Envolvidos cada vez mais na oposição à ditadura e depois à guerra colonial, no seio dos católicos ditos progressistas, participámos activamente em publicações clandestinas, na cooperativa PRAGMA e na Comissão Nacional de Socorro aos Presos Políticos. Comprámos por oito contos uma casa de férias quinhentista em Marvão, a partir da qual guiávamos jovens que atravessavam clandestinamente a fronteira, por se recusarem a ir para a guerra. Vetos da Pide impediram-me de ser docente de Arquitectura e membro da direcção do então Sindicato dos Arquitectos. Fui preso pela Pide quatro vezes, a última das quais em Novembro de 73, e dessa vez torturado, sendo libertado com o 25 de Abril, envolvendo-me então no MES e participando activamente no PREC. Desliguei-me entretanto da Igreja, embora aí conserve profundas amizades, por ter chegado à conclusão de que o que me motivava eram causas sociais e políticas, sem qualquer relação com o sobrenatural.
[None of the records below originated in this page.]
(** * ResaleFlats: a shallow embedding of [resale_flats.py]

    The class [ResaleFlats] keeps two table handles, [original_data] (the
    fetched and enriched snapshot) and [df] (the working view), and narrows
    [df] with boolean-mask selections.  A pandas [DataFrame] is embedded as
    the list of its rows in positional order, a method as a function from
    the object's state to its result and the next state.  No method updates
    a frame in place (a mask selection builds a new frame and [df] is bound
    to it), so the two handles are embedded by the frames they denote. *)

From Stdlib Require Import List String ZArith Bool Lia Permutation.
From Stdlib Require Import Floats.PrimFloat.
Import ListNotations.

Local Open Scope string_scope.
Local Open Scope list_scope.
Local Open Scope Z_scope.

(** ** Python's [datetime] (naive: no [tzinfo]) *)

Module datetime.

Definition MINYEAR : Z := 1.
Definition MAXYEAR : Z := 9999.

Record t := mk {
  year : Z; month : Z; day : Z;
  hour : Z; minute : Z; second : Z; microsecond : Z
}.

(** [datetime(year, month, day)]: the time of day defaults to midnight. *)
Definition ymd (y m d : Z) : t := mk y m d 0 0 0 0.

Definition is_leap (y : Z) : bool :=
  (y mod 4 =? 0) && (negb (y mod 100 =? 0) || (y mod 400 =? 0)).

Definition days_before_year (y : Z) : Z :=
  let y' := y - 1 in y' * 365 + y' / 4 - y' / 100 + y' / 400.

Definition DAYS_BEFORE_MONTH : list Z :=
  [-1; 0; 31; 59; 90; 120; 151; 181; 212; 243; 273; 304; 334].

Definition days_before_month (y m : Z) : Z :=
  nth (Z.to_nat m) DAYS_BEFORE_MONTH 0
  + (if (2 <? m) && is_leap y then 1 else 0).

(** Proleptic Gregorian ordinal, 0001-01-01 being day 1. *)
Definition ymd2ord (y m d : Z) : Z :=
  days_before_year y + days_before_month y m + d.

(** Position on the time axis of a [datetime64[ns]] column: nanoseconds
    since 1970-01-01T00:00:00, whose ordinal is 719163. *)
Definition to_ns (x : t) : Z :=
  (((ymd2ord (year x) (month x) (day x) - 719163) * 86400
    + hour x * 3600 + minute x * 60 + second x) * 1000000
   + microsecond x) * 1000.

End datetime.

(** ** The pandas and numpy primitives the class calls *)

Module np.

(** [numpy.rint] on a float64: round to the nearest integer, ties to
    even; zeros, infinities, NaN and magnitudes from 2^52 on are already
    integral (or not numbers) and are returned as they are. *)
Definition rint (x : float) : float :=
  let two52 := 4503599627370496%float in
  if (x =? 0)%float then x
  else if (abs x <? two52)%float then
    if (x <? 0)%float then (- ((- x + two52) - two52))%float
    else ((x + two52) - two52)%float
  else x.

Fixpoint pow10 (decimals : nat) : float :=
  match decimals with
  | O => 1%float
  | S d => (10 * pow10 d)%float
  end.

(** [ndarray.round(decimals)] for a float64 and [decimals > 0]: scale,
    [rint], scale back. *)
Definition round (x : float) (decimals : nat) : float :=
  (rint (x * pow10 decimals) / pow10 decimals)%float.

End np.

Module pd.

Definition int64_min : Z := -9223372036854775808.
Definition int64_max : Z := 9223372036854775807.

(** A [datetime64[ns]] value that is not [NaT]: an int64 count of
    nanoseconds since the epoch, [int64_min] being reserved for [NaT]. *)
Definition in_bounds (v : Z) : bool := (int64_min <? v) && (v <=? int64_max).

Record Timestamp := mkTimestamp {
  value : Z;
  value_ok : in_bounds value = true
}.

(** A cell of a [datetime64[ns]] column; [None] is [NaT]. *)
Definition datetime64 : Type := option Timestamp.

(** [Series.isin(values)], elementwise. *)
Definition isin (values : list string) (x : string) : bool :=
  existsb (String.eqb x) values.

(** [Series >= bound] and [Series <= bound], elementwise, for a
    [datetime64[ns]] column and a naive [datetime]: [NaT] compares false
    with everything. *)
Definition ge (x : datetime64) (bound : datetime.t) : bool :=
  match x with
  | None => false
  | Some ts => datetime.to_ns bound <=? value ts
  end.

Definition le (x : datetime64) (bound : datetime.t) : bool :=
  match x with
  | None => false
  | Some ts => value ts <=? datetime.to_ns bound
  end.

(** [Series.unique()]: the distinct values in order of first appearance. *)
Fixpoint unique_from (seen : list string) (xs : list string) : list string :=
  match xs with
  | [] => []
  | x :: xs' =>
      if isin seen x then unique_from seen xs'
      else x :: unique_from (x :: seen) xs'
  end.

Definition unique (xs : list string) : list string := unique_from [] xs.

(** [DataFrame.head(n)] is [iloc[:n]]: the first [n] rows, and for a
    negative [n] all rows but the last [-n]. *)
Definition head {A : Type} (n : Z) (rows : list A) : list A :=
  if 0 <=? n then firstn (Z.to_nat n) rows
  else firstn (Z.to_nat (Z.of_nat (List.length rows) + n)) rows.

End pd.

(** ** Rows and tables *)

(** One record as the API returns it: every field is text.  The columns the
    class never reads are kept together in [raw_rest]. *)
Record RawRecord := mkRaw {
  raw_town : string;
  raw_flat_type : string;
  raw_month : string;
  raw_resale_price : string;
  raw_floor_area_sqm : string;
  raw_rest : list (string * string)
}.

(** One row of the enriched table. *)
Record Row := mkRow {
  town : string;
  flat_type : string;
  month : string;
  resale_price : float;
  floor_area_sqm : float;
  price_per_sqm : float;
  date : pd.datetime64;
  rest : list (string * string)
}.

Definition DataFrame : Type := list Row.

(** ** The object *)

Record ResaleFlats := mkResaleFlats {
  original_data : DataFrame;
  df : DataFrame
}.

Definition set_df (self : ResaleFlats) (d : DataFrame) : ResaleFlats :=
  {| original_data := original_data self; df := d |}.

(** A method: result and next state. *)
Definition method (A : Type) : Type := ResaleFlats -> A * ResaleFlats.

Definition reset : method unit :=
  fun self => (tt, set_df self (original_data self)).

Definition get_towns : method (list string) :=
  fun self => (pd.unique (map town (df self)), self).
O Atelier desenvolve-se ao longo de 60 anos, com encomendas importantes de que resultaram projectos premiados, tendo como sócios, sucessivamente, Costa Cabral, Nuno Portas e Pedro Botelho, que agora ainda me acompanha. Estes e outros mais têm sido, ao mesmo tempo, discípulos e mestres.
Em 1980 fiz uma grande viagem às cidades históricas do Brasil, apaixonando-me por esse país e também por Irene Buarque, artista plástica que se fixara em Portugal e minha actual mulher, fundadora da Cooperativa Diferença e com quem já tinha partilhado e continuo a partilhar projectos comuns.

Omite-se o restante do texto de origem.